Funding: NIDDK
Investigators: Dember, LM; Landis, JR
The CRCU serves as the Data Coordinating Center for the Hemodialysis Novel Therapies Consortium (HDNT) - a partnership between four highly-regarded clinical centers, the University of Pennsylvania, and the National Institutes of Diabetes, Digestive, and Kidney Diseases (NIDDK). The HDNT Consortium was established by the (NIDDK) to design and conduct pilot and feasibility studies of novel therapies to reduce morbidity and mortality for patients treated with maintenance hemodialysis. The CRCU is responsible for designing, implementing, and overseeing execution of various components of these pilot studies, including protocol development, database development and management, research technology development, and oversight of day-to-day activities. The CRCU and HDNT Consortium have successfully implemented and completed two studies, and are in the process of launching two additional studies. The treatments being evaluated by the HDNT Consortium include drugs that have been in use for many years, dietary supplements, and new biologic agents that target specific inflammatory mediators. The goal of this collaborative group is conduct studies that will provide the necessary information to move the evaluation of promising interventions from early phase studies to large-scale clinical trials that will ultimately improve outcomes for patients treated with maintenance hemodialysis.

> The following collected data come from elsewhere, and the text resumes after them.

(** A full table has no free slot; growing it changes no live handle. *)
Lemma wf_full t : wf t → num_handles t >= handle_capacity t → free_list t = [].
Proof.
  intros Hwf H. pose proof (wf_count _ Hwf). destruct (free_list t); [done|].
  unfold zlen in *. cbn in *. lia.
Qed.

Lemma ensure_room_spec t :
  wf t →
  wp (if num_handles t >=? handle_capacity t
      then c ← int_of (handle_capacity t * 2); bio_grow_handle_table (handle_capacity t) c
      else mret tt) (λ _ t',
    wf t' ∧ live t' = live t ∧ evolves t t' ∧ free_list t' ≠ []) t.
Proof.
  intros Hwf. pose proof (wf_positive _ Hwf) as Hpos.
  destruct (num_handles t >=? handle_capacity t) eqn:Hfull.
  - assert (Hge : num_handles t >= handle_capacity t) by lia.
    pose proof (wf_full _ Hwf Hge) as Hfl. pose proof (wf_count _ Hwf) as Hcnt.
    rewrite Hfl in Hcnt. wp_steps.
    eapply wp_mono; [apply grow_spec|].
    + apply wf_capacity. done.
    + unfold zlen in Hcnt. cbn in Hcnt. lia.
    + lia.
    + intros i s Hs. split; [by eapply wf_gen|]. eapply wf_tagged; [done..|].
      rewrite Hfl. apply not_elem_of_nil.
    + intros _ t' (Hwf' & Hfl' & Hc & Hn & Hlk).
      assert (Hlive : live t' = live t).
      { apply map_eq. intros h. apply option_eq. intros [tg o].
        rewrite !live_spec, Hfl, Hfl', elem_of_seqZ, Hlk.
        destruct (decide (index h - 1 < handle_capacity t)).
        - split; intros [? ?]; (split; [|done]); [apply not_elem_of_nil|lia].
        - split; intros [Hni (s & Hs & _)]; exfalso.
          + case_decide; [|done]. lia.
          + apply zlookup_range in Hs. rewrite (wf_capacity _ Hwf) in Hs. lia. }
      split_and!; [done|done| |].
      * intros k [Hk|(s & Hs & Hk)]; (split; [|by rewrite Hlive]); [by left|right].
        exists s. rewrite Hlk, Hlive. rewrite decide_True; [done|].
        apply zlookup_range in Hs. rewrite (wf_capacity _ Hwf) in Hs. lia.
      * rewrite Hfl'. rewrite seqZ_cons by lia. done.
  - wp_steps. split_and!; try done.
    intros E. pose proof (wf_count _ Hwf) as Hc. rewrite E in Hc. unfold zlen in Hc. cbn in Hc.
    lia.
Qed.

(** *** Taking a slot off the free list, putting one back *)

(** The table after the first free slot is taken. *)
Definition taken (t : table) (n : Z) (fl : list Z) (tg : Tag) o : table → Prop := λ t',
  ∃ s, zlookup (handle_slots t) n = Some s ∧
  handle_slots t' = zinsert n (mk_slot (Some tg) o (slot_gen s) (next_slot s)) (handle_slots t) ∧
  handle_capacity t' = handle_capacity t ∧
  next_handle_slot t' = next_slot s ∧ num_handles t' = num_handles t + 1.

Lemma take_spec t n fl tg o t' :
  wf t → free_list t = n :: fl → taken t n fl tg o t' →
  wf t' ∧ free_list t' = fl.
Proof.
  intros Hwf Hfl (s & Hs & E1 & E2 & E3 & E4). destruct Hwf as [Hcap Hpos Hc Hnd Hcnt Hg Ht].
  rewrite Hfl in *. apply NoDup_cons in Hnd as [Hni Hnd].
  cbn in Hc. destruct Hc as (_ & s' & Hs' & Hc). rewrite Hs in Hs'. injection Hs' as <-.
  apply wf_intro.
  - by rewrite E1, E2, zlen_zinsert.
  - by rewrite E2.
  - rewrite E1, E2, E3. by apply chain_zinsert.
  - done.
  - rewrite E4, E2, Hcnt. unfold zlen. cbn. lia.
  - intros i s'. rewrite E1, zlookup_zinsert. case_decide; [|by apply Hg].
    intros [= <-]. cbn. by eapply Hg.
  - intros i s'. rewrite E1, zlookup_zinsert. case_decide as Hd; [by intros [= <-]|].
    intros Hi Hif. eapply Ht; [done|]. apply not_elem_of_cons. split; [|done].
    intros ->. apply Hd. split; [done|]. by eapply zlookup_range.
Qed.

Lemma take_live t n fl tg o t' s :
  wf t → free_list t = n :: fl → taken t n fl tg o t' →
  zlookup (handle_slots t) n = Some s →
  live t' = <[mk_handle (n + 1) (slot_gen s) := (tg, o)]> (live t).
Proof.
  intros Hwf Hfl Htk Hs. pose proof (take_spec _ _ _ _ _ _ Hwf Hfl Htk) as [Hwf' Hfl'].
  destruct Htk as (s' & Hs' & E1 & _). rewrite Hs in Hs'. injection Hs' as <-.
  pose proof (wf_nodup _ Hwf) as Hnd. rewrite Hfl in Hnd. apply NoDup_cons in Hnd as [Hni _].
  apply map_eq. intros h. apply option_eq. intros [tg' o'].
  rewrite lookup_insert_Some, !live_spec, Hfl, Hfl', E1, zlookup_zinsert.
  pose proof (zlookup_range _ _ _ Hs) as Hr.
  destruct h as [i g]; cbn. case_decide as Hd.
  - destruct Hd as [-> _]. replace (i - 1 + 1) with i by lia. split.
    + intros (_ & s' & [= <-] & [= ->] & [= ->] & [= ->]). by left.
    + intros [[[= ->] [= -> ->]]|[_ [Hnin _]]]; [|set_solver].
      split; [done|]. by eexists.
  - split.
    + intros (Hf & s' & Hs' & Hrest). right.
      assert (i - 1 ≠ n) by (intros ?; subst n; tauto).
      split; [intros [= <- _]; lia|]. split; [by apply not_elem_of_cons|eauto].
    + intros [[[= <- _] _]|(_ & Hf & Hrest)]; [exfalso; apply Hd; split; lia|].
      apply not_elem_of_cons in Hf as [_ Hf]. eauto.
Qed.

Lemma taken_known t n fl tg o t' s :
  wf t → free_list t = n :: fl → taken t n fl tg o t' →
  zlookup (handle_slots t) n = Some s →
  ¬ known t (mk_handle (n + 1) (slot_gen s)) ∧ (∀ k, known t k → known t' k).
Proof.
  intros Hwf Hfl Htk Hs. pose proof (take_live _ _ _ _ _ _ _ Hwf Hfl Htk Hs) as Hlive.
  pose proof (zlookup_range _ _ _ Hs) as Hr. split.
  - intros [Hk|(s' & Hs' & Hk)]; cbn in *; [lia|].
    replace (n + 1 - 1) with n in Hs' by lia. rewrite Hs in Hs'. injection Hs' as <-.
    destruct Hk as [Hk|[[tg' o'] Hk]]; [lia|].
    apply live_spec in Hk as [Hnin _]. cbn in Hnin. apply Hnin. rewrite Hfl.
    replace (n + 1 - 1) with n by lia. set_solver.
  - destruct Htk as (s' & Hs' & E1 & _). rewrite Hs in Hs'. injection Hs' as <-.
    intros k [Hk|(sk & Hsk & Hk)]; [by left|right].
    rewrite E1, zlookup_zinsert. case_decide as Hd.
    + destruct Hd as [Hn _]. rewrite <- Hn, Hs in Hsk. injection Hsk as <-.
      eexists. split; [done|]. cbn. destruct Hk as [Hk|[x Hk]]; [by left|right].
      rewrite Hlive. rewrite lookup_insert. case_decide; eauto.
    + exists sk. split; [done|]. destruct Hk as [Hk|[x Hk]]; [by left|right].
      rewrite Hlive. rewrite lookup_insert. case_decide; eauto.
Qed.

(** The table after the live slot [n] is closed. *)
Definition released (t : table) (n : Z) (s : bio_handle_slot_t) : table :=
  mk_table (zinsert n (mk_slot (tag s) (obj s) (slot_gen s + 1) (next_handle_slot t))
              (handle_slots t))
    (handle_capacity t) n (num_handles t - 1).

Lemma release_spec t n s :
  wf t → n ∉ free_list t → zlookup (handle_slots t) n = Some s →
  wf (released t n s) ∧ free_list (released t n s) = n :: free_list t.
Proof.
  intros [Hcap Hpos Hc Hnd Hcnt Hg Ht] Hni Hs. pose proof (zlookup_range _ _ _ Hs) as Hr.
  apply wf_intro; cbn.
  - by rewrite zlen_zinsert.
  - done.
  - split; [done|]. eexists. split; [by apply zlookup_zinsert_eq|]. cbn.
    by apply chain_zinsert.
  - by apply NoDup_cons.
  - rewrite Hcnt. unfold zlen. cbn. lia.
  - intros i s'. rewrite zlookup_zinsert. case_decide; [|by apply Hg].
    intros [= <-]. cbn. apply Hg in Hs. lia.
  - intros i s'. rewrite zlookup_zinsert. case_decide as Hd.
    + intros _ []%not_elem_of_cons. by destruct Hd.
    + intros Hi [_ Hif]%not_elem_of_cons. by eapply Ht.
Qed.

Lemma release_live t h s x :
  wf t → live t !! h = Some x → zlookup (handle_slots t) (index h - 1) = Some s →
  live (released t (index h - 1) s) = delete h (live t).
Proof.
  intros Hwf Hl Hs. destruct x as [tg o].
  apply live_spec in Hl as (Hni & s' & Hs' & _ & _ & Hg).
  rewrite Hs in Hs'. injection Hs' as <-.
  pose proof (release_spec _ _ _ Hwf Hni Hs) as [_ Hfl'].
  apply map_eq. intros k. apply option_eq. intros [tg' o'].
  rewrite lookup_delete_Some, !live_spec, Hfl'. cbn [released handle_slots].
  rewrite zlookup_zinsert, not_elem_of_cons.
  destruct h as [i g], k as [j f]; cbn in *. case_decide as Hd.
  - destruct Hd as [Hij _]. split; [intros [[Hne _] _]; lia|].
    intros (Hne & Hf & s' & Hs' & _ & _ & Hf'). rewrite <- Hij in Hs'. simplify_eq.
    exfalso. apply Hne. f_equal. lia.
  - split.
    + intros [[_ Hf] Hrest]. split; [|by split]. intros [= <- <-]. apply Hd. split; [done|].
      by eapply zlookup_range.
    + intros (Hne & Hf & s' & Hs' & Hrest). split; [|eauto]. split; [|done].
      intros E. apply Hd. split; [lia|]. by eapply zlookup_range.
Qed.

Lemma released_known t h s x k :
  wf t → live t !! h = Some x → zlookup (handle_slots t) (index h - 1) = Some s →
  known t k → known (released t (index h - 1) s) k.
Proof.
  intros Hwf Hl Hs [Hk|(sk & Hsk & Hk)]; [by left|right].
  rewrite (release_live _ _ _ _ Hwf Hl Hs). cbn [released handle_slots].
  destruct x as [tg o]. apply live_spec in Hl as (Hni & s' & Hs' & _ & _ & Hg).
  rewrite zlookup_zinsert. case_decide as Hd.
  - destruct Hd as [Hij _]. rewrite <- Hij in Hsk. simplify_eq.
    eexists. split; [done|]. cbn. left. destruct Hk as [Hk|[[tg' o'] Hk]]; [lia|].
    apply live_spec in Hk as (_ & s'' & Hs'' & _ & _ & Hg'). rewrite <- Hij in Hs''.
    simplify_eq. lia.
  - exists sk. split; [done|]. destruct Hk as [Hk|Hk]; [by left|right].
    rewrite lookup_delete_ne; [done|]. intros <-. apply Hd. split; [done|].
    by eapply zlookup_range.
Qed.

(** *** The interface of the table *)

(** A new handle is one that was never handed out before. *)
Lemma make_spec t o tg :
  wf t →
  wp (bio_make_handle o tg) (λ h t',
    wf t' ∧ ¬ known t h ∧ live t' = <[h := (tg, o)]> (live t) ∧ evolves t t' ∧ 0 < index h) t.
Proof.
  intros Hwf. unfold bio_make_handle. wp_steps. eapply wp_mono; [by apply ensure_room_spec|].
  cbn beta. intros _ t1 (Hwf1 & Hlive1 & Hev1 & Hne). wp_steps.
  pose proof (wf_chain _ Hwf1) as Hc.
  destruct (free_list t1) as [|n fl] eqn:Hfl; [done|].
  cbn in Hc. destruct Hc as (Hn & s & Hs & Hc). rewrite Hn. clear Hne.
  wp_steps. cbn.
  set (t2 := mk_table _ _ _ _).
  assert (Htk : taken t1 n fl tg o t2) by by exists s.
  pose proof (take_spec _ _ _ _ _ _ Hwf1 Hfl Htk) as [Hwf2 Hfl2].
  pose proof (take_live _ _ _ _ _ _ _ Hwf1 Hfl Htk Hs) as Hlive2.
  pose proof (taken_known _ _ _ _ _ _ _ Hwf1 Hfl Htk Hs) as [Hnk Hk2].
  pose proof (zlookup_range _ _ _ Hs) as Hr. rewrite Hlive1 in Hlive2.
  assert (¬ known t (mk_handle (n + 1) (slot_gen s))) as Hnk1.
  { intros Hk. by apply Hev1 in Hk as [Hk _]. }
  split_and!; [done|done|done| |lia].
  intros k Hk. destruct (Hev1 k Hk) as [Hk1 Hd1]. split; [by apply Hk2|].
  intros Hd. rewrite Hlive2, lookup_insert_ne; [done|]. intros <-. done.
Qed.

Lemma slot_of_spec t i Q :
  wf t →
  (∀ s, zlookup (handle_slots t) i = Some s → Q (Some s) t) →
  (zlookup (handle_slots t) i = None → Q None t) →
  wp (slot_of t i) Q t.
Proof.
  intros Hwf H1 H2. unfold slot_of. rewrite <- (wf_capacity _ Hwf).
  destruct ((0 <=? i) && (i <? zlen (handle_slots t))) eqn:E.
  - destruct (zlookup_in_range (handle_slots t) i) as [s Hs]; [lia|]. wp_steps. eauto.
  - wp_steps. apply H2. destruct (zlookup _ _) eqn:E'; [|done].
    apply zlookup_range in E'. lia.
Qed.

(** Known handles of a free slot have an old generation. *)
Lemma known_free t h s :
  wf t → known t h → zlookup (handle_slots t) (index h - 1) = Some s →
  slot_gen s = gen h → is_Some (live t !! h).
Proof.
  intros Hwf [Hk|(s' & Hs' & [Hk|Hk])] Hs Hg; [|simplify_eq; lia|done].
  apply zlookup_range in Hs. lia.
Qed.

(** On known handles, resolving is looking up the abstract map. *)
Lemma resolve_spec t h tg :
  wf t → known t h →
  wp (bio_resolve_handle h tg) (λ r t', t' = t ∧
    r = match live t !! h with
        | Some (tg', o) => if decide (tg' = tg) then o else None
        | None => None
        end) t.
Proof.
  intros Hwf Hk. unfold bio_resolve_handle. wp_steps. apply slot_of_spec; [done|..].
  - intros s Hs. case_decide as Hd; wp_steps; (split; [done|]).
    + destruct Hd as [Hg Ht]. destruct (known_free _ _ _ Hwf Hk Hs Hg) as [[tg' o'] Hl].
      rewrite Hl. apply live_spec in Hl as (_ & s' & Hs' & Ht' & <- & _). simplify_eq.
      by rewrite decide_True.
    + destruct (live t !! h) as [[tg' o']|] eqn:Hl; [|done].
      apply live_spec in Hl as (_ & s' & Hs' & Ht' & <- & Hg). simplify_eq.
      rewrite decide_False; [done|]. intros ->. naive_solver.
  - intros Hs. wp_steps. split; [done|].
    destruct (live t !! h) as [[tg' o']|] eqn:Hl; [|done].
    apply live_spec in Hl as (_ & s' & Hs' & _). by rewrite Hs in Hs'.
Qed.

(** Closing a live handle with its tag deletes it from the abstract map and
    returns its object; in every other case nothing happens. *)
Lemma close_spec t h tg :
  wf t → known t h →
  wp (bio_close_handle h tg) (λ r t', wf t' ∧ evolves t t' ∧
    match live t !! h with
    | Some (tg', o) =>
        if decide (tg' = tg) then r = o ∧ live t' = delete h (live t) else r = None ∧ t' = t
    | None => r = None ∧ t' = t
    end) t.
Proof.
  intros Hwf Hk. unfold bio_close_handle. wp_steps. apply slot_of_spec; [done|..].
  - intros s Hs. case_decide as Hd; wp_steps.
    + destruct Hd as [Hg Ht]. destruct (known_free _ _ _ Hwf Hk Hs Hg) as [[tg' o'] Hl].
      fold (released t (index h - 1) s).
      pose proof (release_live _ _ _ _ Hwf Hl Hs) as Hlive.
      pose proof Hl as (Hni & s' & Hs' & Ht' & <- & _)%live_spec.
      pose proof (release_spec _ _ _ Hwf Hni Hs) as [Hwf' _].
      split_and!; [done| |].
      * intros k Hkk. split; [by eapply released_known|]. rewrite Hlive.
        intros Hd. rewrite lookup_delete. case_decide; done.
      * rewrite Hl. simplify_eq. by rewrite decide_True.
    + split_and!; [done|reflexivity|].
      destruct (live t !! h) as [[tg' o']|] eqn:Hl; [|done].
      apply live_spec in Hl as (_ & s' & Hs' & Ht' & <- & Hg). simplify_eq.
      rewrite decide_False; [done|]. intros ->. naive_solver.
  - intros Hs. wp_steps. split_and!; [done|reflexivity|].
    destruct (live t !! h) as [[tg' o']|] eqn:Hl; [|done].
    apply live_spec in Hl as (_ & s' & Hs' & _). by rewrite Hs in Hs'.
Qed.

Safety and Cardiovascular Efficacy of Spironolactone in Dialysis-Dependent ESRD (SPin-D) Trial (Launched Spring 2015)
The SPin-D Trial was designed to assess the safety and tolerability of multiple doses of chronic Spironolactone therapy compared with placebo in maintenance hemodialysis patients, and to generate pilot estimates of the effect of spironolactone compared with placebo on cardiovascular efficacy parameters in maintenance hemodialysis.
Gut Microbiome and p-Inulin in Hemodialysis (Launched Fall 2015)
Alterations in the intestinal microbiome (dysbiosis) are increasingly recognized as potential causes of inflammation and cardiovascular disease in patients with end-stage renal disease (ESRD). There are important potential benefits of intervening to restore symbiosis to the gut microbiota in these patients. The purpose of this study was to fill some of these gaps in anticipation of ultimately investigating the therapeutic potential of altering the composition and/or function of the gut microbiome in this patient population. The study also aimed to provide information about the tolerability and safety of p-inulin and the feasibility of biosample collection to inform the design of future studies with this agent.
Anti-Cytokine Therapy for Hemodialysis Inflammation (ACTION) (Anticipated Launch – Spring 2017)
The ACTION Trial was designed to assess the safety and tolerability of anakinra compared with placebo in maintenance hemodialysis patients, to assess the efficacy of anakinra for reducing CRP (C-reactive protein) in maintenance hemodialysis patients, and to generate pilot estimates of the effect of anakinra compared with placebo on markers of inflammation, cardiovascular risk, nutrition and metabolism, and patient reported outcomes for patients receiving maintenance hemodialysis.
Safety and Cardiovascular Efficacy of Hydralazine and Isosorbide Dinitrate in Dialysis-Dependent ESRD (HIDE) (Anticipated Launch – Spring 2017)
The HIDE Trial aims to characterize the safety, tolerability, and cardiovascular impact of combination ISD/HY therapy compared with placebo in maintenance hemodialysis patients, and to assess the feasibility of larger trials. The study is designed to broaden insight into the potential effects of therapy on cardiac structure and function in individuals with dialysis dependent ESRD by focusing on diastolic function, myocardial fibrosis, and microvascular supply and function.